(* ===== verification/PyFloat.v ===== *)
(** * Python floats

    A finite [float] is the rational number it stands for, and an operation is
    the exact result rounded to the nearest number with a 53-bit significand,
    ties to even ([rnd]).  The exponent range is not limited: the values of this
    code are many orders of magnitude away from overflow and from subnormal
    numbers.  Results are reduced fractions, so equal floats are equal terms. *)

From Stdlib Require Export QArith Qround Qabs Qpower.
From Stdlib Require Import Lqa.
From S2P Require Import Prelude.
Local Open Scope Z_scope.

Definition float : Type := Q.

(** ** Rounding *)

(** To the nearest integer, ties to even: [round(x)]. *)
Definition rhe (x : Q) : Z :=
  let f := Qfloor x in
  match Qcompare (x - inject_Z f) (1 # 2) with
  | Lt => f
  | Gt => f + 1
  | Eq => if Z.even f then f else f + 1
  end.

Definition pow2 (e : Z) : Q := Qpower 2 e.

(** The exponent of the leading bit. *)
Definition expo (x : Q) : Z :=
  let e := Z.log2 (Z.abs (Qnum x)) - Z.log2 (QDen x) in
  if Qle_bool (pow2 e) (Qabs x) then e else e - 1.

Definition rnd (x : Q) : float :=
  if Qnum x =? 0 then 0%Q
  else let g := pow2 (expo x - 52) in Qred (inject_Z (rhe (x / g)) * g).

(** ** Operations *)

(** [float(z)]; integers meet floats through it. *)
Definition of_int (z : Z) : float := rnd (inject_Z z).
Definition fadd (x y : float) : float := rnd (x + y).
Definition fsub (x y : float) : float := rnd (x - y).
Definition fmul (x y : float) : float := rnd (x * y).
Definition fdiv (x y : float) : float := rnd (x / y).
(** [a / b] on integers is correctly rounded. *)
Definition int_div (a b : Z) : float := rnd (inject_Z a / inject_Z b).
(** The literal [k / 100] and [round(x, 2)]. *)
Definition cents (k : Z) : float := rnd (k # 100).
Definition round2 (x : float) : float := rnd (rhe (x * 100) # 100).
Definition fmin (x y : float) : float := if negb (Qle_bool x y) then y else x.
Definition fmax (x y : float) : float := if negb (Qle_bool y x) then y else x.
Definition feqb (x y : float) : bool := Qeq_bool x y.
Definition fleb (x y : float) : bool := Qle_bool x y.
Definition fltb (x y : float) : bool := negb (Qle_bool y x).

(** ** Rounding to integers *)

#[export] Instance rhe_Proper : Proper (Qeq ==> eq) rhe.
Proof. intros x y H. unfold rhe. rewrite (Qfloor_comp _ _ H). by setoid_rewrite H. Qed.

Lemma rhe_spec x : (inject_Z (rhe x) - (1 # 2) <= x <= inject_Z (rhe x) + (1 # 2))%Q.
Proof.
  unfold rhe. pose proof (Qfloor_le x). pose proof (Qlt_floor x) as H1. rewrite inject_Z_plus in H1.
  change (inject_Z 1) with 1%Q in H1.
  destruct (Qcompare_spec (x - inject_Z (Qfloor x)) (1 # 2)) as [E|E|E]; [destruct (Z.even _)|..];
    rewrite ?inject_Z_plus; change (inject_Z 1) with 1%Q; split; lra.
Qed.

Lemma rhe_mono x y : (x <= y)%Q -> rhe x <= rhe y.
Proof.
  intros H. destruct (Z_lt_le_dec (rhe y) (rhe x)) as [Hlt|]; [exfalso|done].
  pose proof (rhe_spec x) as [Hx _]. pose proof (rhe_spec y) as [_ Hy].
  assert (inject_Z (rhe y) + 1 <= inject_Z (rhe x))%Q as Hle.
  { change 1%Q with (inject_Z 1). rewrite <- inject_Z_plus, <- Zle_Qle. lia. }
  assert (x == y)%Q as E by (apply Qle_antisym; lra). rewrite (rhe_Proper _ _ E) in Hlt. lia.
Qed.

Lemma rhe_int z : rhe (inject_Z z) = z.
Proof.
  unfold rhe. rewrite Qfloor_Z. destruct (Qcompare_spec (inject_Z z - inject_Z z) (1 # 2)) as [E|E|E]; [|done|].
  - exfalso. ring_simplify in E. done.
  - exfalso. ring_simplify in E. done.
Qed.

(** ** Powers of two *)

Lemma pow2_pos e : (0 < pow2 e)%Q.
Proof. apply Qpower_0_lt. done. Qed.

Lemma pow2_plus a b : (pow2 (a + b) == pow2 a * pow2 b)%Q.
Proof. apply Qpower_plus. done. Qed.

Lemma pow2_Z e : 0 <= e -> (pow2 e == inject_Z (2 ^ e))%Q.
Proof. intros H. unfold pow2. by rewrite Zpower_Qpower. Qed.

Lemma pow2_mono a b : a <= b -> (pow2 a <= pow2 b)%Q.
Proof. intros. apply Qpower_le_compat_l; [done|]. done. Qed.

Lemma pow2_neg e : (pow2 (- e) * pow2 e == 1)%Q.
Proof. rewrite <- pow2_plus. by rewrite Z.add_opp_diag_l. Qed.

(** ** Rounding to floats *)

Lemma log2_bounds z : 0 < z -> (pow2 (Z.log2 z) <= inject_Z z < pow2 (Z.log2 z + 1))%Q.
Proof.
  intros Hz. pose proof (Z.log2_spec z Hz) as [H1 H2]. pose proof (Z.log2_nonneg z).
  rewrite !pow2_Z by lia. rewrite <- Zle_Qle, <- Zlt_Qlt. replace (Z.log2 z + 1) with (Z.succ (Z.log2 z)) by lia. lia.
Qed.

Lemma Qnum_pos x : (0 < x)%Q -> 0 < Qnum x.
Proof. unfold Qlt. cbn. lia. Qed.

Lemma expo_spec x : (0 < x)%Q -> (pow2 (expo x) <= x < pow2 (expo x + 1))%Q.
Proof.
  intros Hx. pose proof (Qnum_pos x Hx) as Hn. unfold expo. rewrite (Z.abs_eq (Qnum x)) by lia.
  set (e := Z.log2 (Qnum x) - Z.log2 (QDen x)).
  assert (x * inject_Z (QDen x) == inject_Z (Qnum x))%Q as Hxd.
  { destruct x as [n d]. unfold Qeq. cbn. lia. }
  destruct (log2_bounds (Qnum x) Hn) as [Hn1 Hn2]. destruct (log2_bounds (QDen x) ltac:(lia)) as [Hd1 Hd2].
  pose proof (pow2_pos (Z.log2 (QDen x))) as Hp.
  assert (x < pow2 (e + 1))%Q as Hup.
  { apply (Qmult_lt_r _ _ (inject_Z (QDen x))); [lra|]. rewrite Hxd. eapply Qlt_le_trans; [exact Hn2|].
    replace (Z.log2 (Qnum x) + 1) with ((e + 1) + Z.log2 (QDen x)) by lia. rewrite pow2_plus.
    apply Qmult_le_l; [apply pow2_pos|done]. }
  assert (pow2 (e - 1) <= x)%Q as Hlow.
  { apply (Qmult_le_r _ _ (inject_Z (QDen x))); [lra|]. rewrite Hxd. eapply Qle_trans; [|exact Hn1].
    replace (Z.log2 (Qnum x)) with ((e - 1) + (Z.log2 (QDen x) + 1)) by lia. rewrite pow2_plus.
    apply Qmult_le_l; [apply pow2_pos|lra]. }
  rewrite (Qabs_pos x) by lra. destruct (Qle_bool (pow2 e) x) eqn:E.
  - apply Qle_bool_iff in E. done.
  - replace (e - 1 + 1) with e by lia. split; [done|]. apply Qnot_le_lt. rewrite <- Qle_bool_iff. congruence.
Qed.

Lemma expo_mono x y : (0 < x)%Q -> (x <= y)%Q -> expo x <= expo y.
Proof.
  intros Hx Hy. destruct (Z_lt_le_dec (expo y) (expo x)) as [H|]; [exfalso|done].
  destruct (expo_spec x Hx) as [H1 _]. destruct (expo_spec y ltac:(lra)) as [_ H2].
  pose proof (pow2_mono (expo y + 1) (expo x) ltac:(lia)). lra.
Qed.

#[export] Instance rnd_Proper : Proper (Qeq ==> eq) rnd.
Proof.
  intros x y H. unfold rnd. assert ((Qnum x =? 0) = (Qnum y =? 0)) as ->.
  { apply eq_true_iff_eq. rewrite !Z.eqb_eq. unfold Qeq in H. destruct x, y; cbn in *. nia. }
  case_match; [done|]. assert (expo x = expo y) as ->; [|by setoid_rewrite H].
  destruct (Qlt_le_dec 0 x) as [Hx|Hx].
  - apply Z.le_antisymm; apply expo_mono; lra.
  - assert (forall z, expo (Qabs z) = expo z) as Habs.
    { intros [n d]. unfold expo. cbn. by rewrite Z.abs_idemp. }
    assert (0 < Qabs x)%Q as Hx'.
    { apply Qnot_le_lt. intros Hle. rewrite Qabs_neg in Hle by done. assert (x == 0)%Q as E by lra.
      rewrite H in E. unfold Qeq in E. destruct y; cbn in *. bool_to_prop. lia. }
    rewrite <- (Habs x), <- (Habs y). apply Z.le_antisymm; apply expo_mono; rewrite <- ?H; lra.
Qed.

Lemma rnd_unfold x : (0 < x)%Q ->
  (rnd x == inject_Z (rhe (x / pow2 (expo x - 52))) * pow2 (expo x - 52))%Q.
Proof.
  intros Hx. pose proof (Qnum_pos x Hx). unfold rnd. rewrite (proj2 (Z.eqb_neq _ _)) by lia. apply Qred_correct.
Qed.

Lemma rnd_0 : rnd 0%Q = 0%Q.
Proof. done. Qed.

(** The significand before rounding. *)
Lemma significand x : (0 < x)%Q ->
  (inject_Z (2 ^ 52) <= x / pow2 (expo x - 52) < inject_Z (2 ^ 53))%Q /\ (x / pow2 (expo x - 52) * pow2 (expo x - 52) == x)%Q.
Proof.
  intros Hx. destruct (expo_spec x Hx) as [H1 H2]. pose proof (pow2_pos (expo x - 52)) as Hp. split.
  - split; [apply Qle_shift_div_l|apply Qlt_shift_div_r]; try done; rewrite <- pow2_Z, <- pow2_plus by lia.
    + by replace (52 + (expo x - 52)) with (expo x) by lia.
    + by replace (53 + (expo x - 52)) with (expo x + 1) by lia.
  - field. lra.
Qed.

Lemma rnd_bounds x : (0 < x)%Q -> (pow2 (expo x) <= rnd x <= pow2 (expo x + 1))%Q.
Proof.
  intros Hx. rewrite rnd_unfold by done. destruct (significand x Hx) as [[H1 H2] _]. pose proof (pow2_pos (expo x - 52)).
  set (m := (x / pow2 (expo x - 52))%Q) in *.
  assert (2 ^ 52 <= rhe m <= 2 ^ 53) as [Hm1 Hm2].
  { rewrite <- (rhe_int (2 ^ 52)), <- (rhe_int (2 ^ 53)) at 1. split; apply rhe_mono; lra. }
  replace (expo x) with (52 + (expo x - 52)) at 1 by lia. replace (expo x + 1) with (53 + (expo x - 52)) by lia.
  rewrite !pow2_plus, !(pow2_Z 52), !(pow2_Z 53) by lia.
  split; (apply Qmult_le_r; [done|]); by rewrite <- Zle_Qle.
Qed.

Lemma rnd_nonneg x : (0 <= x)%Q -> (0 <= rnd x)%Q.
Proof.
  intros Hx. destruct (Qlt_le_dec 0 x) as [H|H].
  - pose proof (rnd_bounds x H) as [Hb _]. pose proof (pow2_pos (expo x)). lra.
  - rewrite (rnd_Proper x 0%Q) by lra. done.
Qed.

Lemma rnd_mono x y : (0 <= x)%Q -> (x <= y)%Q -> (rnd x <= rnd y)%Q.
Proof.
  intros Hx Hxy. destruct (Qlt_le_dec 0 x) as [H|H]; cycle 1.
  { rewrite (rnd_Proper x 0%Q) by lra. apply rnd_nonneg. lra. }
  assert (0 < y)%Q as Hy by lra. pose proof (expo_mono x y H Hxy) as He.
  destruct (Z.eq_dec (expo x) (expo y)) as [E|E].
  - rewrite !rnd_unfold, E by done. pose proof (pow2_pos (expo y - 52)) as Hp. apply Qmult_le_r; [done|].
    rewrite <- Zle_Qle. apply rhe_mono. apply Qmult_le_r; [by apply Qinv_lt_0_compat|done].
  - pose proof (rnd_bounds x H) as [_ H1]. pose proof (rnd_bounds y Hy) as [H2 _].
    pose proof (pow2_mono (expo x + 1) (expo y) ltac:(lia)). lra.
Qed.

(** Integers of at most 53 bits are floats. *)
Lemma rnd_int z : 0 <= z <= 2 ^ 53 -> (rnd (inject_Z z) == inject_Z z)%Q.
Proof.
  intros [Hz1 Hz2]. destruct (Z.eq_dec z 0) as [->|Hne]; [done|].
  assert (0 < inject_Z z)%Q as Hp by (change 0%Q with (inject_Z 0); rewrite <- Zlt_Qlt; lia).
  rewrite rnd_unfold by done. set (e := expo (inject_Z z)). destruct (expo_spec (inject_Z z) Hp) as [H1 H2]. fold e in H1, H2.
  assert (e <= 53) as He.
  { destruct (Z_lt_le_dec 53 e) as [Hlt|]; [exfalso|done]. pose proof (pow2_mono 54 e ltac:(lia)) as Hm.
    rewrite pow2_Z in Hm by lia. assert (inject_Z (2 ^ 54) <= inject_Z z)%Q as Hle by lra. rewrite <- Zle_Qle in Hle. lia. }
  assert (exists m, inject_Z z / pow2 (e - 52) == inject_Z m)%Q as [m Hm].
  { pose proof (pow2_pos (e - 52)). destruct (Z_le_gt_dec e 52) as [Hle|Hgt].
    - exists (z * 2 ^ (52 - e)). rewrite inject_Z_mult, <- pow2_Z by lia. replace (52 - e) with (- (e - 52)) by lia.
      pose proof (pow2_neg (e - 52)). apply (Qmult_inj_r _ _ (pow2 (e - 52))); [lra|]. rewrite <- Qmult_assoc, pow2_neg. field. lra.
    - assert (e = 53) as E by lia. assert (z = 2 ^ 53) as ->.
      { rewrite E, pow2_Z, <- Zle_Qle in H1 by lia. lia. }
      exists (2 ^ 52). rewrite E. unfold Qeq. vm_compute. done. }
  rewrite (rhe_Proper _ _ Hm), rhe_int, <- Hm. pose proof (pow2_pos (e - 52)). field. lra.
Qed.

(** The relative error is at most half a unit in the last place. *)
Lemma rnd_error x : (0 <= x)%Q -> (x * (1 - pow2 (-53)) <= rnd x <= x * (1 + pow2 (-53)))%Q.
Proof.
  intros Hx. destruct (Qlt_le_dec 0 x) as [H|H]; cycle 1.
  { assert (x == 0)%Q as E by lra. rewrite (rnd_Proper x 0%Q E), E. rewrite rnd_0. lra. }
  rewrite rnd_unfold by done. destruct (significand x H) as [_ Hs]. set (g := pow2 (expo x - 52)) in *.
  set (m := (x / g)%Q) in *. pose proof (rhe_spec m) as [H1 H2]. pose proof (pow2_pos (expo x - 52)) as Hg. fold g in Hg.
  assert ((1 # 2) * g <= x * pow2 (-53))%Q as Hulp.
  { destruct (expo_spec x H) as [He _]. unfold g. replace (expo x - 52) with ((expo x + -53) + 1) by lia. rewrite !pow2_plus.
    change (pow2 1) with 2%Q. pose proof (pow2_pos (-53)). nra. }
  split; nra.
Qed.

Lemma rnd_nonpos x : (x <= 0)%Q -> (rnd x <= 0)%Q.
Proof.
  intros Hx. unfold rnd. case_match; [done|]. rewrite Qred_correct. pose proof (pow2_pos (expo x - 52)) as Hg.
  assert (rhe (x / pow2 (expo x - 52)) <= 0) as Hr.
  { rewrite <- (rhe_int 0). apply rhe_mono. apply Qle_shift_div_r; [done|]. change (inject_Z 0) with 0%Q. lra. }
  rewrite Zle_Qle in Hr. change (inject_Z 0) with 0%Q in Hr. nra.
Qed.

Lemma of_int_exact z : 0 <= z <= 2 ^ 53 -> (of_int z == inject_Z z)%Q.
Proof. apply rnd_int. Qed.

Lemma of_int_nonneg z : 0 <= z -> (0 <= of_int z)%Q.
Proof. intros H. apply rnd_nonneg. change 0%Q with (inject_Z 0). by rewrite <- Zle_Qle. Qed.

Lemma Qceiling_Z z : Qceiling (inject_Z z) = z.
Proof. unfold Qceiling. rewrite <- inject_Z_opp, Qfloor_Z. lia. Qed.

(** Products of an integer and a float grow with the float. *)
Lemma fmul_mono_r z u v : 0 <= z -> (0 <= u)%Q -> (u <= v)%Q -> (fmul (of_int z) u <= fmul (of_int z) v)%Q.
Proof. intros Hz Hu Huv. pose proof (of_int_nonneg z Hz). apply rnd_mono; nra. Qed.

(** Dividing by a rate and multiplying back exceeds the whole by less than a
    unit: rounding may not lose more than that. *)
Lemma quota_bound b c (k : float) : 0 < b < 2 ^ 53 -> (0 < k)%Q -> 0 <= c <= 2 ^ 53 ->
  c <= Qfloor (fdiv (of_int b) k) -> Qceiling (fmul k (of_int c)) <= b + 1.
Proof.
  intros Hb Hk Hc Hq. rewrite <- (Qceiling_Z (b + 1)). apply Qceiling_resp_le.
  assert (0 < inject_Z b)%Q as Hbq by (change 0%Q with (inject_Z 0); rewrite <- Zlt_Qlt; lia).
  assert (0 <= inject_Z c)%Q as Hcq by (change 0%Q with (inject_Z 0); rewrite <- Zle_Qle; lia).
  assert (inject_Z c <= rnd (inject_Z b / k))%Q as H1.
  { rewrite Zle_Qle in Hq. unfold fdiv in Hq. rewrite (rnd_Proper (of_int b / k)%Q (inject_Z b / k)%Q) in Hq
      by (rewrite of_int_exact by lia; done).
    pose proof (Qfloor_le (rnd (inject_Z b / k)%Q)). lra. }
  assert (0 <= inject_Z b / k)%Q as Hdiv by (apply Qle_shift_div_l; [done|]; lra).
  pose proof (rnd_error (inject_Z b / k)%Q Hdiv) as [_ H2].
  assert (inject_Z c * k <= inject_Z b * (1 + pow2 (-53)))%Q as H3.
  { assert (inject_Z b == inject_Z b / k * k)%Q as E by (field; lra). rewrite E. pose proof (pow2_pos (-53)). nra. }
  assert (inject_Z b * pow2 (-53) <= 1)%Q as H4.
  { pose proof (pow2_neg 53) as E. rewrite (pow2_Z 53) in E by lia. change (Z.opp 53) with (-53) in E.
    assert (inject_Z b <= inject_Z (2 ^ 53))%Q as Hle by (rewrite <- Zle_Qle; lia). pose proof (pow2_pos (-53)).
    nra. }
  rewrite <- (rnd_int (b + 1)) by lia. unfold fmul.
  rewrite (rnd_Proper (k * of_int c)%Q (inject_Z c * k)%Q) by (rewrite of_int_exact by lia; ring).
  apply rnd_mono; [nra|]. rewrite inject_Z_plus. change (inject_Z 1) with 1%Q. lra.
Qed.

(** ** Hundredths *)

Lemma cents_mono j k : 0 <= j <= k -> (cents j <= cents k)%Q.
Proof. intros H. apply rnd_mono; unfold Qle; cbn; lia. Qed.

Lemma int_div_cents k : int_div k 100 = cents k.
Proof. apply rnd_Proper. unfold Qeq. cbn. lia. Qed.

Definition cents_table : bool :=
  forallb (fun j => forallb (fun k => feqb (round2 (fsub (cents (Z.of_nat (j + k))) (cents (Z.of_nat j)))) (cents (Z.of_nat k)))
                      (seq 0 101)) (seq 0 6).

Lemma Qred_rnd x : Qred (rnd x) = rnd x.
Proof. unfold rnd. case_match; [done|]. apply Qred_complete, Qred_correct. Qed.

(** Subtracting a few cents and rounding to cents is exact. *)
Lemma cents_sub j k : 0 <= j <= 5 -> j <= k <= 100 -> round2 (fsub (cents k) (cents j)) = cents (k - j).
Proof.
  intros Hj Hk. assert (cents_table = true) as H by (vm_compute; reflexivity). unfold cents_table in H.
  rewrite List.forallb_forall in H. specialize (H (Z.to_nat j)). rewrite List.in_seq in H. specialize (H ltac:(lia)).
  rewrite List.forallb_forall in H. specialize (H (Z.to_nat (k - j))). rewrite List.in_seq in H. specialize (H ltac:(lia)).
  replace (Z.of_nat (Z.to_nat j + Z.to_nat (k - j))) with k in H by lia.
  rewrite !Z2Nat.id in H by lia. apply Qeq_bool_iff, Qred_complete in H. unfold round2, cents in *. by rewrite !Qred_rnd in H.
Qed.

(** ** Comparisons as propositions *)

Lemma fleb_false x y : fleb x y = false -> (y < x)%Q.
Proof. unfold fleb. intros H. apply Qnot_le_lt. rewrite <- Qle_bool_iff. by rewrite H. Qed.

Lemma fltb_true x y : fltb x y = true -> (x < y)%Q.
Proof. unfold fltb. intros H%negb_true_iff. by apply fleb_false. Qed.

Lemma fltb_false x y : fltb x y = false -> (y <= x)%Q.
Proof. unfold fltb. intros H%negb_false_iff. by apply Qle_bool_iff. Qed.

> _PROBLEM STATEMENT_:
From the entries above, write out only the lines starting at the line that holds "intros [Hz1 Hz2]." and ending at the line that holds "pow2_Z, <- Zle_Qle", keeping both and matching them exactly.

> _ANSWER FOR THE TASK_:
  intros [Hz1 Hz2]. destruct (Z.eq_dec z 0) as [->|Hne]; [done|].
  assert (0 < inject_Z z)%Q as Hp by (change 0%Q with (inject_Z 0); rewrite <- Zlt_Qlt; lia).
  rewrite rnd_unfold by done. set (e := expo (inject_Z z)). destruct (expo_spec (inject_Z z) Hp) as [H1 H2]. fold e in H1, H2.
  assert (e <= 53) as He.
  { destruct (Z_lt_le_dec 53 e) as [Hlt|]; [exfalso|done]. pose proof (pow2_mono 54 e ltac:(lia)) as Hm.
    rewrite pow2_Z in Hm by lia. assert (inject_Z (2 ^ 54) <= inject_Z z)%Q as Hle by lra. rewrite <- Zle_Qle in Hle. lia. }
  assert (exists m, inject_Z z / pow2 (e - 52) == inject_Z m)%Q as [m Hm].
  { pose proof (pow2_pos (e - 52)). destruct (Z_le_gt_dec e 52) as [Hle|Hgt].
    - exists (z * 2 ^ (52 - e)). rewrite inject_Z_mult, <- pow2_Z by lia. replace (52 - e) with (- (e - 52)) by lia.
      pose proof (pow2_neg (e - 52)). apply (Qmult_inj_r _ _ (pow2 (e - 52))); [lra|]. rewrite <- Qmult_assoc, pow2_neg. field. lra.
    - assert (e = 53) as E by lia. assert (z = 2 ^ 53) as ->.
      { rewrite E, pow2_Z, <- Zle_Qle in H1 by lia. lia. }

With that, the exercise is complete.